Tuesday, February 16, 2021

After 2020’s blues, IndiGo boss upbeat on long-term growth

IndiGo proved its mettle in a tough 2020, and chief executive Ronojoy Dutta is optimistic about the low-cost carrier’s outlook in the coming years.

India’s biggest airline entered 2020 on a strong note. In the three months ended 31 December 2019 it had more than doubled its net profit to Rs4.96 billion ($68 million). In the results release, Dutta said that IndiGo aspired to be “50% domestic and 50% international” given that things were going so well on overseas routes.

“We were going great guns to January of 2020,” says Dutta. “We were particularly pleased with the international expansion, which had grown to about 25% of our overall capacity. And, to our pleasant surprise, international margins were actually higher than domestic at that point.”

The airline had additional Airbus A320neo family aircraft coming into its fleet, and the plan was to deploy them on international routes.

“So, we’re feeling pretty good about ourselves and then, of course, the pandemic hit and we had a total shutdown,” he says.

New Delhi, scrambling to contain the rapid spread of the virus, locked down the country at the end of March 2020, all but eliminating commercial air travel for two months.

IndiGo’s focus shifted immediately from growth to cash. Company management outlined possible scenarios ranging from “doom and gloom” where normality would not return for a considerable time, to an optimistic ‘V-shaped’ recovery at the other end. There were several other scenarios in between.

Amid the uncertainty, Dutta and IndiGo’s leadership team had little choice but to abandon its one- and five-year plans, and focus purely on the next two months.

Faced with the collapse of India’s aviation market, IndiGo decided to focus on updating its product for what was likely to be a radically transformed travel market. A key focus involved contactless check-in, and making sure passengers could interact easily with the carrier in a digital format. At the time, the airline’s call centres were seeing extremely high volumes.

Aircraft hygiene was increased through deep cleaning. Transmission of the virus through an aircraft’s air was not seen as a significant risk owing to HEPA filters. One big challenge was the middle seat. There were proposals to block it because some government officials were concerned about the transmission of Covid-19 through shoulder-to-shoulder contact.

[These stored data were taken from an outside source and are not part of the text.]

(** * The retweet / like / comment core of the Twitter backend (server.js)

    A shallow embedding of the Express handlers of [server.js] that touch
    the [Tweet], [Comment] and [User] collections, and the properties of the
    replication model that the specification states about them.

    A collection is the list of its documents in natural (insertion) order;
    [findOne] returns the first match, [updateMany] rewrites every match.
    A handler is a computation over the store that either continues or
    stops the request with (or without) a response. *)

From Stdlib Require Import ZArith NArith List String Ascii Bool Lia.
From Stdlib Require Import Permutation Sorting.Sorted.
Import ListNotations.

Open Scope string_scope.
Open Scope list_scope.

(* ================================================================== *)
(** * JavaScript values and built-ins used by the handlers             *)
(* ================================================================== *)

(** A MongoDB ObjectId, as the 96-bit number it stands for. *)
Definition ObjectId := N.

(** A value found in a parsed JSON body ([req.body.content]).  Numbers are
    the integer literals; objects and arrays carry no information the
    handlers look at. *)
Inductive JsValue :=
| JUndefined
| JNull
| JBool (b : bool)
| JNumber (z : Z)
| JString (s : string)
| JObject.

(** [!v] is [negb (truthy v)]. *)
Definition truthy (v : JsValue) : bool :=
  match v with
  | JUndefined | JNull => false
  | JBool b => b
  | JNumber z => negb (z =? 0)%Z
  | JString s => negb (s =? EmptyString)
  | JObject => true
  end.

(** White space and line terminators of [String.prototype.trim] among the
    code units below 256: TAB, LF, VT, FF, CR, SP and NBSP. *)
Definition isWhiteSpace (c : ascii) : bool :=
  let n := nat_of_ascii c in
  (((9 <=? n) && (n <=? 13)) || (n =? 32) || (n =? 160))%nat.

Fixpoint trimStart (s : string) : string :=
  match s with
  | EmptyString => EmptyString
  | String c r => if isWhiteSpace c then trimStart r else s
  end.

(** Drops the trailing white space: a character stays when it is not
    white space or when something stays after it. *)
Fixpoint trimEnd (s : string) : string :=
  match s with
  | EmptyString => EmptyString
  | String c r =>
      match trimEnd r with
      | EmptyString => if isWhiteSpace c then EmptyString else String c EmptyString
      | r' => String c r'
      end
  end.

Definition trim (s : string) : string := trimEnd (trimStart s).

(** [Array.prototype.indexOf]: [None] stands for [-1]. *)
Fixpoint indexOf (x : string) (l : list string) : option nat :=
  match l with
  | [] => None
  | y :: r => if y =? x then Some 0 else option_map S (indexOf x r)
  end.

(** [Array.prototype.includes]. *)
Definition includes (x : string) (l : list string) : bool :=
  existsb (String.eqb x) l.

(** [l.splice(i, 1)]: the array without its element at index [i]. *)
Definition splice1 {A : Type} (i : nat) (l : list A) : list A :=
  firstn i l ++ skipn (S i) l.

(** [l.push(x)] and [l.unshift(x)]. *)
Definition push {A : Type} (x : A) (l : list A) : list A := l ++ [x].
Definition unshift {A : Type} (x : A) (l : list A) : list A := x :: l.

(** ** [parseInt] on a query-string parameter *)

Definition digitValue (c : ascii) : option Z :=
  let n := Z.of_nat (nat_of_ascii c) in
  if ((48 <=? n) && (n <=? 57))%Z then Some (n - 48)%Z
  else if ((97 <=? n) && (n <=? 122))%Z then Some (n - 87)%Z
  else if ((65 <=? n) && (n <=? 90))%Z then Some (n - 55)%Z
  else None.

(** Reads the longest prefix of digits of the radix; [seen] tells whether a
    digit was read, [acc] is the value so far. *)
Fixpoint parseDigits (radix : Z) (s : string) (seen : bool) (acc : Z) : option Z :=
  match s with
  | EmptyString => if seen then Some acc else None
  | String c r =>
      match digitValue c with
      | Some d =>
          if (d <? radix)%Z then parseDigits radix r true (acc * radix + d)%Z
          else if seen then Some acc else None
      | None => if seen then Some acc else None
      end
  end.

Definition stripSign (s : string) : Z * string :=
  match s with
  | String "-"%char r => ((-1)%Z, r)
  | String "+"%char r => (1%Z, r)
  | _ => (1%Z, s)
  end.

Definition stripHexPrefix (s : string) : Z * string :=
  match s with
  | String "0"%char (String "x"%char r) => (16%Z, r)
  | String "0"%char (String "X"%char r) => (16%Z, r)
  | _ => (10%Z, s)
  end.

(** [parseInt(v)] for a query parameter that is absent or a string; [None]
    is [NaN].  An absent parameter is converted to the string
    ["undefined"], which has no digits.  The result is the integer the
    digits denote: it is the JavaScript number for results of magnitude up
    to 2^53, where a double holds every integer, and the statements about
    offsets stay below that bound. *)
Definition parseInt (v : option string) : option Z :=
  match v with
  | None => None
  | Some s =>
      let (sign, s1) := stripSign (trimStart s) in
      let (radix, s2) := stripHexPrefix s1 in
      option_map (Z.mul sign) (parseDigits radix s2 false 0%Z)
  end.

(** [n || 0] on the result of [parseInt]: [NaN] and [0] are falsy. *)
Definition orZero (n : option Z) : Z :=
  match n with
  | Some z => z
  | None => 0%Z
  end.

(** ** Casting a string to an ObjectId

    Mongoose casts the values of a filter or of an update to the type the
    schema gives the path.  A string is an ObjectId when it is 24
    hexadecimal digits, or when it is 12 characters of one byte each, which
    are then the 12 bytes of the ObjectId. *)

Definition hexValue (c : ascii) : option N :=
  match digitValue c with
  | Some d => if (d <? 16)%Z then Some (Z.to_N d) else None
  | None => None
  end.

Fixpoint hexNumber (s : string) (acc : N) : option N :=
  match s with
  | EmptyString => Some acc
  | String c r =>
      match hexValue c with
      | Some d => hexNumber r (acc * 16 + d)%N
      | None => None
      end
  end.

Fixpoint bytesNumber (s : string) (acc : N) : option N :=
  match s with
  | EmptyString => Some acc
  | String c r =>
      let b := N_of_ascii c in
      if (b <? 128)%N then bytesNumber r (acc * 256 + b)%N else None
  end.

Definition castObjectId (s : string) : option ObjectId :=
  if (String.length s =? 24)%nat then hexNumber s 0%N
  else if (String.length s =? 12)%nat then bytesNumber s 0%N
  else None.

(* ================================================================== *)
(** * Documents and the store                                          *)
(* ================================================================== *)

(** Modelled from the spec: the Tweet schema, which [server.js] requires
    from [./models/File].  The record lists the paths that [server.js]
    reads and writes, with the types it uses them at: [likes] and
    [retweets] hold user names, [comments] holds the [_id]s of comments,
    [postedBy] and [retweetedFrom] hold [_id]s and may be unset,
    [createdAt] is the creation timestamp the feed is sorted by. *)
Record Tweet := mkTweet {
  t_id : ObjectId;
  t_content : string;
  t_postedBy : option ObjectId;
  t_likes : list string;
  t_retweets : list string;
  t_tag : option string;
  t_likeTweetBtn : string;
  t_retweetBtn : string;
  t_image : option string;
  t_comments : list ObjectId;
  t_isEdited : bool;
  t_postedTweetTime : string;
  t_retweetedFrom : option ObjectId;
  t_isRetweeted : bool;
  t_createdAt : Z
}.

(** Modelled from the spec: the Comment schema of [./models/File]; a
    comment holds no reference to its tweet. *)
Record Comment := mkComment {
  c_id : ObjectId;
  c_content : string;
  c_postedBy : option ObjectId;
  c_postedCommentTime : string;
  c_likes : list string;
  c_likeCommentBtn : string;
  c_isEdited : bool
}.

(** Modelled from the spec: the User schema of [./models/File], cut down to
    the paths the handlers of tweets and comments use. *)
Record User := mkUser {
  u_id : ObjectId;
  u_username : string;
  u_tweets : list ObjectId
}.

(** The three collections, each in natural order, and the next ObjectId
    the driver hands out. *)
Record Store := mkStore {
  tweets : list Tweet;
  comments : list Comment;
  users : list User;
  nextId : ObjectId
}.

(** ** Assignments to a path of a document *)

Definition set_t_content (v : string) (d : Tweet) : Tweet :=
  mkTweet (t_id d) v (t_postedBy d) (t_likes d) (t_retweets d) (t_tag d)
    (t_likeTweetBtn d) (t_retweetBtn d) (t_image d) (t_comments d)
    (t_isEdited d) (t_postedTweetTime d) (t_retweetedFrom d)
    (t_isRetweeted d) (t_createdAt d).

“We said that if the middle seat is kept empty, then forget about the airline business,” says Dutta. “We came [with the idea that] the person sitting on the middle seat gets an extra wraparound of plastic because doctors are worried about shoulder rubbing.”

Only in late May did domestic flying resume, but with capacity capped at 30% of an airline’s pre-Covid-19 network, and with fare bands in place. Over the course of 2020 airlines were allowed to add more capacity. At present, they can operate 80% of the pre-pandemic domestic network and 28% of their international network.

Dutta and his team were also adamant that employee engagement stay high, which would also translate into a good experience for passengers. This was especially challenging given the company had to reduce its headcount, including the announcement in July 2020 that it would lay off 10% of staff.